Pour la dixième aventure mettant en scène son héros récurent, C. J. Box décide d’offrir au lecteur deux romans pour le prix d’un : un roman du type de ce que l’on appelle dans le cinéma d’horreur « survival » où le personnage principal se trouve traqué par des psychopathes dont on ne peut qu’imaginer ce qu’ils feront de lui une fois qu’ils lui auront mis la main dessus d’une part, une enquête plus classique d’autre part centrée comme souvent chez Box sur des citoyens injustement victimes de la corruption des politiques et de la collusion de ces derniers avec les milieux d’affaires.
Deux romans donc, d’intérêt peut-être inégal avec une grosse centaine de pages de pur thriller à travers cette effrayante poursuite dans les montagnes, et plus deux cents pages où l’auteur s’attarde plus sur le sentiment de peur et d’humiliation que ressent son héros et sur son enquête. Enquête qui est l’occasion pour C.J. Box de faire passer comme souvent un message un peu ambigu sur les valeurs américaines et notamment la liberté et la poursuite du bonheur. Vues par un auteur de ce nord-ouest des États-Unis encore sauvage dans lequel se réfugient nombre de survivalistes et de milices qui ont fait de l’État fédéral leur pire ennemi, ces valeurs ont tôt fait de glisser vers l’autodéfense et la légitimation d’actes moralement répréhensibles au nom de la défense de la liberté. Certes, Box ne prend pas clairement parti et même, à travers le personnage de Pickett, montre que la loi doit l’emporter, mais la manière dont il finit par présenter les jumeaux ermites et la position de Nate Romanowski – l’autre héros de sa série, évoluant de l’autre côté de la loi et en quelque sorte alter ego en négatif de Pickett – demeure ambigüe comme c’est souvent le cas dans ses romans.

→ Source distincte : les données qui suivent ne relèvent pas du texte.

Lemma drive_calm fuel i s c st : let n := entry_count st in
  0 ≤ s ≤ c → current st = c → c - s < n → s + n < 2 ^ 64 → s + n - 1 - c < Z.of_nat fuel →
  drive fuel calm i
    {| start_current := Some (s, c); unreachable_clients := []; try_unreachable := None |} st
  = Some (Current <$> seqZ (c + 1) (s + n - 1 - c)).
Proof.
  cbv zeta. revert i c st. induction fuel as [|fuel IH]; intros i c st Hsc Hc Hn Hlim Hf; [lia |].
  simpl. unfold try_next. simpl. rw Z.add_0_r u64_id; [lia |]. rw Hc Z.eqb_refl.
  unfold skip_unreachable. simpl.
  assert (∀ k, skip_loop (length (entries st)) (λ _, true) (set_current k st) = set_current k st) as Hskip.
  { intros k. destruct (length (entries st)) as [|m]; simpl; [done |]. by destruct (get_entry _). }
  unfold move_next, advance_by. simpl. rw Z.add_0_r (u64_id (current st)); [lia |].
  rw Hc (u64_id (c + 1)); [lia |].
  change (set_current (c + 1) (set_current c st)) with (set_current (c + 1) st). rw Hskip.
  unfold tried_all_since, tried_clients. simpl. rw u64_id; [lia |].
  change (entry_count (set_current (c + 1) st)) with (entry_count st).
  destruct (Z.leb_spec (entry_count st) (c + 1 - s)).
  - simpl. replace (s + entry_count st - 1 - c) with 0 by lia. done.
  - destruct (length (entries st)) as [|m] eqn:El; [unfold entry_count in *; lia |].
    simpl. rw Z.eqb_refl.
    pose proof (IH (S i) (c + 1) (set_current (c + 1) st)) as E.
    change (entry_count (set_current (c + 1) st)) with (entry_count st) in E.
    rw E; [lia | done | lia | lia | lia |].
    rw (seqZ_cons (c + 1) (s + _ - 1 - c)); [lia |]. simpl. do 4 f_equal; lia.
Qed.
End iter.
(* ===== verification/ResourceProps.v ===== *)
(** * Search, views and the resource listing: theorems *)
From S2P Require Import Prelude RustStr Remotes Search Resources Views ResourceList ResourceListFacts.

#[local] Open Scope string_scope.

(** ** A concrete environment *)
Fixpoint ascii_lower (s : string) : string :=
  match s with
  | EmptyString => EmptyString
  | String c s' =>
      String (if in_range "A" "Z" c then Ascii.ascii_of_N (Ascii.N_of_ascii c + 32) else c) (ascii_lower s')
  end.
Global Instance ex_lower : LowerEnv := {|
  to_lowercase := ascii_lower;
  parse_boolean s := if String.eqb s "true" then Some true
                     else if String.eqb s "false" then Some false else None |}.
Lemma in_range_disjoint c : in_range "a" "z" c = true → in_range "A" "Z" c = false.
Proof. destruct c as [[] [] [] [] [] [] [] []]; done. Qed.
Global Instance ex_lower_laws : LowerLaws.
Proof.
  split; [| by intros []]. intros s. change (to_lowercase s) with (ascii_lower s).
  induction s as [|c s IH]; [done |]. cbn [forall_char].
  intros [Hc Hs]%andb_true_iff. simpl. by rw (in_range_disjoint c Hc) IH.
Qed.
Global Instance ex_rules : RuleEnv := {|
  rule_safe_id s := negb (is_empty s); rule_global_id s := starts_with "remote/" s;
  remote_id_schema s := negb (is_empty s) |}.

Definition ex_guest (remote : string) (vmid : Z) (name : string) : Resource :=
  PveQemu {| g_cpu := f64_zero; g_maxcpu := f64_zero; g_disk := 0; g_maxdisk := 0;
             g_id := "remote/" ++ remote ++ "/guest/" ++ show_int vmid; g_maxmem := 0; g_mem := 0;
             g_name := name; g_node := "n1"; g_pool := ""; g_status := "running"; g_tags := ["web"];
             g_template := false; g_uptime := 0; g_vmid := vmid |}.
Definition ex_view : ViewConfig := {|
  view_id := "all"; include_all := Some true; include := []; exclude := []; layout := "" |}.
Definition ex_env : list_env := {|
  le_views := Ok {[ "all" := ex_view ]};
  le_remotes := Ok [("alpha", Pve); ("beta", Pbs); ("gone", Pve)];
  le_fetch name := if String.eqb name "alpha"
                   then Ok [ex_guest "alpha" 100 "web"; ex_guest "alpha" 101 "db"]
                   else if String.eqb name "beta" then Ok [] else Err "timeout" |}.
(** A caller who may see the remote [beta] and no view *)
Definition ex_caller : caller := {|
  may_view _ := false; may_any := true; may_remote name := String.eqb name "beta" |}.

(** ** Search terms *)

(** Printing a parsed search and parsing it again gives the same search: the same required
    and optional terms in the same order, with their categories, for every input text. *)
Theorem search_display_roundtrip (s : string) :
  search_from (search_display (search_from s)) = search_from s.
Proof.
  unfold search_from at 1. unfold search_display. rw split_ws_words.
  - apply Forall_forall. intros w (t & -> & Ht)%list_elem_of_fmap. by apply (search_from_words s).
  - assert (∀ l : list SearchTerm, (∀ t, t ∈ l → term_from (term_display t) = t) → term_from <$> (term_display <$> l) = l) as Hl.
    { intros l Hl. rw -list_fmap_compose -{2}(list_fmap_id l). by apply list_fmap_ext; intros ? t Ht%list_elem_of_lookup_2; apply Hl. }
    rw Hl; [by intros t Ht; apply (search_from_words s) |]. apply from_iter_terms.
Qed.

(** ** Views *)

(** The text form of a filter rule parses back to the rule: every rule that can be written in
    a configuration survives being read, printed and read again. *)
Theorem filter_rule_roundtrip `{RuleEnv} (s : string) (r : FilterRule) :
  filter_rule_from_str s = Ok r → filter_rule_from_str (filter_rule_display r) = Ok r.
Proof.
  unfold filter_rule_from_str at 1. intros Hp.
  assert (∃ s', parse_filter_rule s' = Ok r) as (s' & Hs').
  { destruct (strip_prefix "exact:" s); eauto. }
  clear Hp. revert Hs'. unfold parse_filter_rule. destruct (split_once _ _) as [[k v]|] eqn:E; [| done].
  repeat match goal with |- (if String.eqb k ?x then _ else _) = _ → _ => destruct (String.eqb k x); [|] end; [| | | | | done].
  - destruct (parse_resource_type v) as [t|]; [| done]. intros [= <-]. by destruct t.
  - destruct (rule_safe_id v) eqn:Hv; [| done]. intros [= <-]. cbn. by rw Hv.
  - destruct (rule_global_id v) eqn:Hv; [| done]. intros [= <-]. cbn. by rw Hv.
  - destruct (rule_safe_id v) eqn:Hv; [| done]. intros [= <-]. cbn. by rw Hv.
  - destruct (rule_safe_id v || remote_id_schema v) eqn:Hv; [| done]. intros [= <-]. cbn. by rw Hv.
Qed.

Lemma filter_rule_roundtrip_witness :
  filter_rule_from_str "resource-id=remote/a/node/b" = Ok (RuleId (Exact "remote/a/node/b")) ∧
  filter_rule_from_str (filter_rule_display (RuleId (Exact "remote/a/node/b"))) = Ok (RuleId (Exact "remote/a/node/b")).
Proof.
  split; [vm_compute; reflexivity |].
  apply (filter_rule_roundtrip "resource-id=remote/a/node/b"). vm_compute. reflexivity.
Defined.

(** The questions a view answers without the resources agree with the decision on each
    resource.  A remote that [can_skip_remote] names has no resource in the view and is not
    explicitly included, and [is_node_included] decides for a node of a PVE remote what
    [resource_matches] decides for the resource built from it. *)
Theorem view_shortcuts_sound (v : ViewConfig) (remote : string) :
  (can_skip_remote v remote = true →
   (∀ r, resource_matches v remote r = false) ∧ is_remote_explicitly_included v remote = false) ∧
  (∀ cr node, cr_node cr = Some node →
   (λ n, resource_matches v remote (PveNode n)) <$> map_pve_node remote cr
   = match cr_ty cr with CrNode => Some (is_node_included v remote node) | _ => None end).
Proof.
  split.
  - intros [Hr He]%can_skip_remote_sound. split; [| done]. intros r. apply Hr.
  - intros cr node Hn. unfold map_pve_node. rw Hn. by destruct (cr_ty cr).
Qed.

(** A view of the resources of the remote [alpha] skips the remote [beta]. *)
Definition ex_view_alpha : ViewConfig := {|
  view_id := "alpha"; include_all := None; include := [RuleRemote (Exact "alpha")]; exclude := [];
  layout := "" |}.

Lemma view_shortcuts_sound_witness :
  can_skip_remote ex_view_alpha "beta" = true ∧
  resource_matches ex_view_alpha "beta" (ex_guest "beta" 100 "web") = false.
Proof.
  split; [vm_compute; reflexivity |].
  apply (proj1 (view_shortcuts_sound ex_view_alpha "beta")). vm_compute. reflexivity.
Defined.

(** ** The listing *)

(** C4: The resource listing is the plain one: with the shortcuts of the code (remotes left out by
    the view, by their type or because the search asks for remotes only) the result, errors and
    order included, is that of asking every remote the caller may see, deciding every search
    term on every resource and applying the view, provided that the optional terms ask for the
    type of the remote all of them or none of them. *)
Theorem get_resources_reference `{LowerLaws} (E : list_env) (who : option caller)
    (search : option string) (ty : option ResourceType) (view : option string) :
  separable (search_of search) = true →
  get_resources_impl E who search ty view
  = (_ ← authorised who view;
     config ← lift_list (le_remotes E);
     v ← view_of E search view;
     mret (filter_map (λ '(name, rty), reference_remote E who v (search_of search) ty name rty) config)).
Proof.
  intros Hsep. rw get_resources_per_remote. destruct (search_of_wf search) as [Hwf Hval].
  destruct (authorised who view); [| done]. destruct (lift_list _) as [config|]; [| done]. simpl.
  destruct (view_of E search view) as [v|]; [| done]. simpl. f_equal.
  induction config as [|[name rty] l IH]; simpl; [done |]. by rw list_remote_reference // IH.
Qed.

Lemma get_resources_reference_witness :
  get_resources_impl ex_env None (Some "+type:qemu web") None None
  = (_ ← authorised None None;
     config ← lift_list (le_remotes ex_env);
     v ← view_of ex_env (Some "+type:qemu web") None;
     mret (filter_map (λ '(name, rty),
             reference_remote ex_env None v (search_of (Some "+type:qemu web")) None name rty) config)).
Proof. apply get_resources_reference. vm_compute. reflexivity. Defined.

(** What a listing may contain for a caller *)
Definition within_view (v : ViewConfig) (l : list RemoteWithResources) : Prop :=
  ∀ r, r ∈ l →
    (∀ res, res ∈ resources r → resource_matches v (remote_name r) res = true) ∧
    (resources r = [] → is_remote_explicitly_included v (remote_name r) = true).
Definition within_remotes (c : caller) (l : list RemoteWithResources) : Prop :=
  ∀ r, r ∈ l → may_remote c (remote_name r) = true.


Section listing.
Context `{LowerEnv}.

Lemma list_remote_view E who v filters ty name rty r :
  list_remote E who (Some v) filters ty name rty = Some r →
  (∀ res, res ∈ resources r → resource_matches v (remote_name r) res = true) ∧
  (resources r = [] → is_remote_explicitly_included v (remote_name r) = true).
Proof.
  unfold list_remote. destruct (considered _ _ _ _ _ _); [| done]. simpl. destruct (listed _ _); [| done].
  unfold apply_view. case_match eqn:Ek; [| done]. intros [= <-]. simpl. split.
  - intros res Hres. apply list_elem_of_In, filter_In in Hres as [_ Hm]. done.
  - intros Hnil. rw Hnil in Ek. simpl in Ek. by apply andb_true_iff in Ek as [_ ?].
Qed.

Lemma list_remote_caller E c filters ty name rty r :
  list_remote E (Some c) None filters ty name rty = Some r → may_remote c (remote_name r) = true.
Proof.
  unfold list_remote, considered. destruct (may_remote c name) eqn:Hc; [| done]. simpl.
  case_match; [| done]. case_match; [| done]. intros [= <-]. unfold gather. by destruct (le_fetch E name).
Qed.

Lemma view_of_param E search id v :
  view_of E search (Some id) = Ok v → ∃ views v', le_views E = Ok views ∧ views !! id = Some v' ∧ v = Some v'.
Proof.
  unfold view_of. simpl. unfold get_view. destruct (le_views E) as [views|]; [| done]. simpl.
  destruct (views !! id) as [v'|] eqn:Ev; [| done]. simpl. destruct (lift_list _); [| done]. intros [= <-]. eauto.
Qed.

Lemma view_of_none E search : Forall (λ t, category t ≠ Some "view") (terms (search_of search)) →
  view_of E search None = Ok None.
Proof. intros Hs. unfold view_of. by rw find_view_spec search_view_none. Qed.
End listing.

(** C31: A listing is confined to what its caller may see.  With a view, the caller holds the
    privilege on that view and every resource listed belongs to it; without one, and without a
    [view:] term in the search, the caller holds the privilege on every remote listed. *)
Theorem listing_authorised `{LowerEnv} (E : list_env) (c : caller) (search : option string)
    (ty : option ResourceType) (view : option string) (l : list RemoteWithResources) :
  get_resources_impl E (Some c) search ty view = Ok l →
  match view with
  | Some id => may_view c id = true ∧
      ∃ views v, le_views E = Ok views ∧ views !! id = Some v ∧ within_view v l
  | None => may_any c = true ∧
      (Forall (λ t, category t ≠ Some "view") (terms (search_of search)) → within_remotes c l)
  end.
Proof.
  rw get_resources_per_remote. unfold authorised, bail_if.
  destruct view as [id|].
  - destruct (may_view c id); [| done]. simpl. destruct (lift_list _) as [config|]; [| done]. simpl.
    destruct (view_of E search (Some id)) as [v|] eqn:Hv; [| done]. intros [= <-]. split; [done |].
    apply view_of_param in Hv as (views & v' & ? & ? & ->). exists views, v'. split_and!; try done.
    intros r ([name rty] & _ & Hr)%elem_of_filter_map. by eapply list_remote_view.
  - destruct (may_any c); [| done]. simpl. destruct (lift_list _) as [config|]; [| done]. simpl.
    destruct (view_of E search None) as [v|] eqn:Hv; [| done]. intros [= <-]. split; [done |]. intros Hs.
    rw view_of_none // in Hv. injection Hv as <-.
    intros r ([name rty] & _ & Hr)%elem_of_filter_map. by eapply list_remote_caller.
Qed.

Lemma listing_authorised_witness :
  match get_resources_impl ex_env (Some ex_caller) (Some "type:remote") None None with
  | Ok l => remote_name <$> l = ["beta"] ∧ within_remotes ex_caller l
  | Err _ => False
  end.
Proof.
  destruct (get_resources_impl ex_env (Some ex_caller) (Some "type:remote") None None) as [l|] eqn:E.
  - split; [vm_compute in E; injection E as <-; reflexivity |].
    apply (listing_authorised ex_env ex_caller (Some "type:remote") None None l E).
    vm_compute. repeat constructor. discriminate.
  - vm_compute in E. discriminate.
Defined.

(** The term [view:all] in a search replaces the checks on the caller: a caller without the
    privilege on the view and without it on the remote gets the resources of the remote. *)
Theorem view_term_bypasses_privileges :
  may_view ex_caller "all" = false ∧ may_remote ex_caller "alpha" = false ∧
  get_resources_impl ex_env (Some ex_caller) None None (Some "all") = Err Denied ∧
  match get_resources_impl ex_env (Some ex_caller) (Some "view:all") None None with
  | Ok (r :: _) => remote_name r = "alpha" ∧ resources r = [ex_guest "alpha" 100 "web"; ex_guest "alpha" 101 "db"]
  | _ => False
  end.
Proof. vm_compute. done. Qed.

(** An optional term on the type of the remote makes every other optional term hold: the
    search for guests named [web] or remotes of type [pbs] also returns the guest [db]. *)
Theorem optional_remote_type_matches_all :
  separable (search_from "web remote-type:pbs") = false ∧
  match get_resources_impl ex_env None (Some "web remote-type:pbs") None None with
  | Ok (r :: _) => remote_name r = "alpha" ∧ rwr_ty r = Pve ∧
      resources r = [ex_guest "alpha" 100 "web"; ex_guest "alpha" 101 "db"]
  | _ => False
  end.
Proof. vm_compute. done. Qed.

Reste que, au-delà de ces considérations, C.J. Box semble, après un coup de mou qui a duré le temps de quelques romans, reprendre du poil de la bête. On retrouve dans Fin de course les ingrédients qui font le charme de cette série : une nature sauvage à la fois refuge et source de dangers particulièrement bien décrite, un suspense bien tenu et les soucis très terre à terre de la famille de Joe Pickett qui permettent de créer une véritable complicité entre le lecteur et le héros. Un honnête divertissement.
C.J. Box, Fin de course (Nowhere to run, 2010), Calmann-Lévy, 2013. Traduit par Aline Weill.